Intestinal ischemia-reperfusion (I/R) injury is a critical condition associated with high mortality and morbidities. It commonly arises as a complication during cardiovascular and abdominal surgeries and also occurs following trauma, hemorrhagic shock and intestinal transplantation (Mallick et al., 2004, Grootjans et al., 2010). The pathogenesis of intestinal I/R injury begins with the interruption of blood flow to the intestines, which is paradoxically worsened upon reperfusion. During this phase a burst of proinflammatory cytokines and reactive oxygen species (ROS) damages local intestinal tissue and triggers distant inflammation, causing multiple organ failure (Harward et al., 1993).
Recent studies have identified ferroptosis as a lethal process trigger by intestinal I/R (Wang et al., 2024, Xu et al., 2021). Ferroptosis is a form of regulated cell death characterized by iron-dependent lipid peroxidation and the impairment of glutathione (GSH) antioxidant defense system (Yan et al., 2021). During intestinal I/R, ferrous iron overload due to transferrin dysfunction and cellular breakdown directly promote the production of reactive oxygen species (ROS) and induce lipid peroxidation (Huo et al., 2022). The accumulation of lipid peroxides damages cellular membrane, leading to cell death and intestinal injury (Gaschler and Stockwell, 2017). At the meantime, GSH loss and deactivation of GSH dependent antioxidant enzyme GPX4 amplify oxidative stress and ferroptosis (Wang et al., 2023). Notably, ferroptosis occurs earlier than the other forms of cell death, such as apoptosis, indicating its potential as an early intervention target (Li et al., 2019).

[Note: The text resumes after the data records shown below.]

(** [evalDefaults] changes nothing of the [parameters], and nothing of a
    render in which no parameter's path is missing: the evaluator is only
    called for a path that answers [undefined] or [null]. *)
Theorem evalDefaults_only_for_missing_paths :
  forall (E : Env) (v : value) (ctx : value),
    parameters (parse v true) = parameters (parse v false)
    /\ ((forall q, In q (parameters (parse v false)) ->
                   nullish (get (context_or_empty ctx) (key q)) = false) ->
        fn (parse v true) ctx = fn (parse v false) ctx).
Proof.
  intros E v ctx; split; [now rewrite !parameters_parse|].
  intros H; apply render_ext; intros p Hp.
  destruct (parameters_cover v false p Hp) as (q & Hq & Hk).
  unfold lookup; rewrite <- Hk, (H q Hq); reflexivity.
Qed.

Lemma evalDefaults_witness :
  fn (@parse Packages.env (VString "{{a:1+1}}") true) (VObject [("a", VNumber 7)])
  = fn (@parse Packages.env (VString "{{a:1+1}}") false) (VObject [("a", VNumber 7)]).
Proof.
  apply (proj2 (evalDefaults_only_for_missing_paths Packages.env (VString "{{a:1+1}}")
                  (VObject [("a", VNumber 7)]))).
  intros q [<- | []]; reflexivity.
Defined.

(** A string with one placeholder whose path answers [undefined] or [null]
    and which has no default renders, with [evalDefaults] off, to [null]
    whatever text stands around the placeholder. *)
Theorem missing_value_nulls_the_string :
  forall (E : Env) (str m : string) (ctx : value),
    Regex.str_match str = [m] ->
    defaultValue (Parameter' m) = None ->
    nullish (get (context_or_empty ctx) (key (Parameter' m))) = true ->
    fn (parseString str false) ctx = Ok VNull.
Proof.
  intros E str m ctx Hm Hd Hn.
  rewrite parseString_fn, Hm, fold_matches_cons, step_resolve.
  unfold resolve, lookup; rewrite Hn, Hd; reflexivity.
Qed.

Lemma missing_value_witness :
  fn (@parseString Packages.env "Hello {{name}}, welcome" false) (VObject []) = Ok VNull.
Proof.
  exact (missing_value_nulls_the_string Packages.env "Hello {{name}}, welcome" "{{name}}"
           (VObject []) eq_refl eq_refl eq_refl).
Defined.

(** [Parameter] inverts the placeholder syntax: a trimmed key without colon,
    wrapped in the delimiters, gives the key and no default; with a colon and
    a default without trailing white space it gives the key and the default.
    For every match the key holds no colon, and key, colon and default put
    together are the trimmed text between the delimiters. *)
Theorem Parameter_round_trip :
  (forall k d : string,
      trim k = k -> indexOf ":" k = None -> trimEnd d = d ->
      Parameter' ("{{" ++ k ++ ":" ++ d ++ "}}") = {| key := k; defaultValue := Some d |})
  /\ (forall k : string,
      trim k = k -> indexOf ":" k = None ->
      Parameter' ("{{" ++ k ++ "}}") = {| key := k; defaultValue := None |})
  /\ (forall m : string,
      indexOf ":" (key (Parameter' m)) = None
      /\ trim (substr 2 (String.length m - 4) m)
         = (key (Parameter' m)
            ++ match defaultValue (Parameter' m) with
               | Some d => String ":" d
               | None => ""
               end)%string).
Proof.
  split; [|split].
  - intros k d Hk Hc Hd.
    unfold Parameter'.
    replace ("{{" ++ k ++ ":" ++ d ++ "}}")%string with ("{{" ++ (k ++ String ":" d) ++ "}}")%string
      by (cbn [append]; now rewrite append_assoc).
    rewrite ParameterFacts.inner_of_braces, (ParameterFacts.trim_key_colon_default k d Hk Hd).
    rewrite (indexOf_char_split ":" k d Hc).
    unfold substr, substr_from; cbn [drop]; f_equal.
    + apply ParameterFacts.take_all.
    + now rewrite drop_app.
  - intros k Hk Hc.
    unfold Parameter'.
    rewrite ParameterFacts.inner_of_braces, Hk, Hc; reflexivity.
  - intros m; unfold Parameter'.
    set (inner := trim (substr 2 (String.length m - 4) m)).
    destruct (indexOf ":" inner) as [i|] eqn:Hi; cbn [key defaultValue].
    + destruct (ParameterFacts.indexOf_char_parts ":" inner i Hi) as [Hs Hn].
      unfold substr, substr_from; cbn [drop]; split; [exact Hn | exact Hs].
    + split; [exact Hi | now rewrite append_empty_r].
Qed.

Lemma Parameter_round_trip_witness :
  Parameter' ("{{" ++ "user.name" ++ ":" ++ " John Doe" ++ "}}")
  = {| key := "user.name"; defaultValue := Some " John Doe" |}.
Proof.
  exact (proj1 Parameter_round_trip "user.name" " John Doe" eq_refl eq_refl eq_refl).
Defined.

(** A string without an opening brace is never a template: it has no match,
    no parameter, and renders to itself in every context. *)
Theorem brace_free_string_is_constant :
  forall (E : Env) (s : string) (e : bool),
    char_free "{" s = true ->
    Regex.str_match s = []
    /\ parameters (parseString s e) = []
    /\ forall ctx : value, fn (parseString s e) ctx = Ok (VString s).
Proof.
  intros E s e H; apply ParameterFacts.brace_free_no_match in H.
  split; [now apply RegexFacts.test_false_no_match|].
  now apply parseString_constant.
Qed.

Lemma brace_free_witness :
  Regex.str_match "a: b}} c" = []
  /\ parameters (@parseString Packages.env "a: b}} c" true) = []
  /\ forall ctx : value, fn (@parseString Packages.env "a: b}} c" true) ctx
                         = Ok (VString "a: b}} c").
Proof. exact (brace_free_string_is_constant Packages.env "a: b}} c" true eq_refl). Defined.



(** Under the name a key renders to, the rendered object holds the value of
    the last child whose key renders to that name ([__proto__] apart). *)
Theorem rendered_key_holds_last_value :
  forall (E : Env) (cs1 : list (Template_t * Template_t)) (kt vt : Template_t)
         (cs2 : list (Template_t * Template_t)) (ctx : value)
         (ps : list (string * value)) (k v : value) (name : string),
    fn (objectTemplate (cs1 ++ (kt, vt) :: cs2)%list) ctx = Ok (VObject ps) ->
    fn kt ctx = Ok k -> ToString k = Ok name -> name <> "__proto__" ->
    fn vt ctx = Ok v ->
    Forall (fun c => forall k' name', fn (fst c) ctx = Ok k' -> ToString k' = Ok name' ->
                                      name' <> name) cs2 ->
    own name ps = Some v.
Proof.
  intros E cs1 kt vt cs2 ctx ps k v name H Hk Hname Hproto Hv Hrest.
  apply objectTemplate_inv in H as (ps' & [= <-] & Hr).
  rewrite reduce_app in Hr.
  destruct (reduce (assign_child ctx) cs1 []) as [a1| |]; cbn [bind reduce] in Hr;
    try discriminate.
  destruct (assign_child ctx a1 (kt, vt)) as [a2| |] eqn:Hc; cbn [bind] in Hr;
    try discriminate.
  rewrite (reduce_assign_keeps _ _ _ _ _ Hr Hrest).
  unfold assign_child in Hc; cbn [fst snd] in Hc.
  rewrite Hk, Hv in Hc; cbn [bind] in Hc; rewrite Hname in Hc; cbn [bind] in Hc.
  now apply (proj1 (PropsFacts.set_then_own _ _ _ _ Hc)).
Qed.

Lemma rendered_key_witness :
  own "k" [("k", VNumber 2); ("x", VNull)] = Some (VNumber 2).
Proof.
  refine (rendered_key_holds_last_value Packages.env
            [(@parseString Packages.env "{{a}}" false, @parse Packages.env (VNumber 1) false)]
            (@parseString Packages.env "{{b}}" false) (@parse Packages.env (VNumber 2) false)
            [(@parseString Packages.env "x" false, @parse Packages.env VNull false)]
            (VObject [("a", VString "k"); ("b", VString "k")])
            [("k", VNumber 2); ("x", VNull)] (VString "k") (VNumber 2) "k"
            eq_refl eq_refl eq_refl _ eq_refl _).
  - discriminate.
  - constructor; [|constructor].
    intros k' name' Hk' Hn'; cbn in Hk'; injection Hk' as <-; cbn in Hn'.
    injection Hn' as <-; discriminate.
Defined.

(** An object template whose keys hold no placeholder (and are the keys of a
    JavaScript object, none of them [__proto__]) renders key by key: the
    result has the keys of the template, in their order, each with the
    render of its value. *)
Theorem static_keys_render_valuewise :
  forall (E : Env) (props : list (string * value)) (e : bool) (ctx : value)
         (vs : list value),
    Props.wf_keys (map fst props) = true ->
    Forall (fun kv => Regex.test (fst kv) = false
                      /\ String.eqb (fst kv) "__proto__" = false) props ->
    Forall2 (fun kv w => fn (parse (snd kv) e) ctx = Ok w) props vs ->
    fn (parse (VObject props) e) ctx = Ok (VObject (combine (map fst props) vs)).
Proof.
  intros E props e ctx vs Hwf Hkeys Hvals.
  rewrite parse_object; cbn [objectTemplate Template fn].
  set (mk := fun kv : string * value => (parseString (fst kv) e, parse (snd kv) e)).
  enough (Hgen : forall acc,
             Props.wf_keys (map fst (acc ++ props)%list) = true ->
             reduce (assign_child ctx) (map mk props) acc
             = Ok (acc ++ combine (map fst props) vs)%list)
    by now rewrite (Hgen [] Hwf).
  clear Hwf.
  induction Hvals as [|[k x] w props vs Hx _ IH]; intros acc Hacc; cbn [map reduce combine].
  - now rewrite app_nil_r.
  - inversion Hkeys as [|? ? [Hk Hp] Hrest]; subst; cbn [fst snd] in *.
    unfold assign_child at 1; subst mk; cbn [fst snd].
    rewrite (proj2 (parseString_constant _ e Hk)), Hx; cbn [bind ToString prim_to_string].
    rewrite map_app in Hacc; cbn [map fst] in Hacc.
    destruct (wf_keys_last _ _ _ Hacc) as [Hbefore _].
    rewrite (set_last _ _ _ Hbefore Hp); cbn [bind].
    rewrite (IH Hrest), <- app_assoc; [reflexivity|].
    now rewrite <- app_assoc, map_app.
Qed.

Lemma static_keys_witness :
  fn (@parse Packages.env (VObject [("2", VString "{{a}}"); ("name", VString "x{{b}}")]) false)
     (VObject [("a", VArray []); ("b", VNumber 1)])
  = Ok (VObject [("2", VArray []); ("name", VString "x1")]).
Proof.
  refine (static_keys_render_valuewise Packages.env
            [("2", VString "{{a}}"); ("name", VString "x{{b}}")] false
            (VObject [("a", VArray []); ("b", VNumber 1)]) [VArray []; VString "x1"]
            eq_refl _ _).
  - repeat constructor.
  - repeat constructor.
Defined.

(** The matches of the tokenizer lie in the text in the order of the list,
    one after the other without overlap: the text is what stands before the
    first match, then each match followed by the text after it, and none of
    these texts between the matches holds a placeholder. *)
Theorem matches_partition_the_string :
  forall s : string,
    exists (first : string) (rest : list (string * string)),
      map fst rest = Regex.str_match s
      /\ weave first rest = s
      /\ Regex.test first = false
      /\ Forall (fun mg => Regex.test (snd mg) = false) rest.
Proof. intros s; exact (ScanFacts.scan_partition (String.length s) s (le_n _)). Qed.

Nuclear factor erythroid 2-related factor 2 (Nrf2) is a transcription factor regulating cellular antioxidant response. Under normal condition, Nrf2 is retained in cytoplasm and constitutively degraded through ubiquitin-proteasome pathway. Upon stress stimuli, such as oxidative stress, Nrf2 is stabilized and translocates to nucleus to trigger the transcription of numerous antioxidant genes (Tonelli et al., 2018). Additionally, Nrf2 has been increasingly recognized for its role in preventing ferroptosis. Nrf2 promotes the transcription of ferritin subunits (e.g., FTH and FTL) to sequester excess free iron (He et al., 2020). It also regulates genes involved in GSH biosynthesis, such as SLC7A11, GCLC, GCLM and GSS, to increase GSH production and protect against iron-induced oxidative stress during ferroptosis (He et al., 2020). Recent study has revealed that, sevoflurane, a volatile anesthetic widely used in clinical practice, can activate Nrf2 and mitigate I/R-induced oxidative stress, inflammation and apoptosis in renal tissue (Wang et al., 2022). However, the specific anti-ferroptotic effect of Nrf2 in response to sevoflurane remains largely unexplored, especially in the context of intestinal I/R injury. In present study, we aim to elucidate the interplay between sevoflurane, Nrf2 and ferroptotic cell death during intestinal I/R. We believe that understanding these mechanisms will advance our knowledge of intestinal I/R injury pathogenesis and inform clinical treatment strategies and decision-making.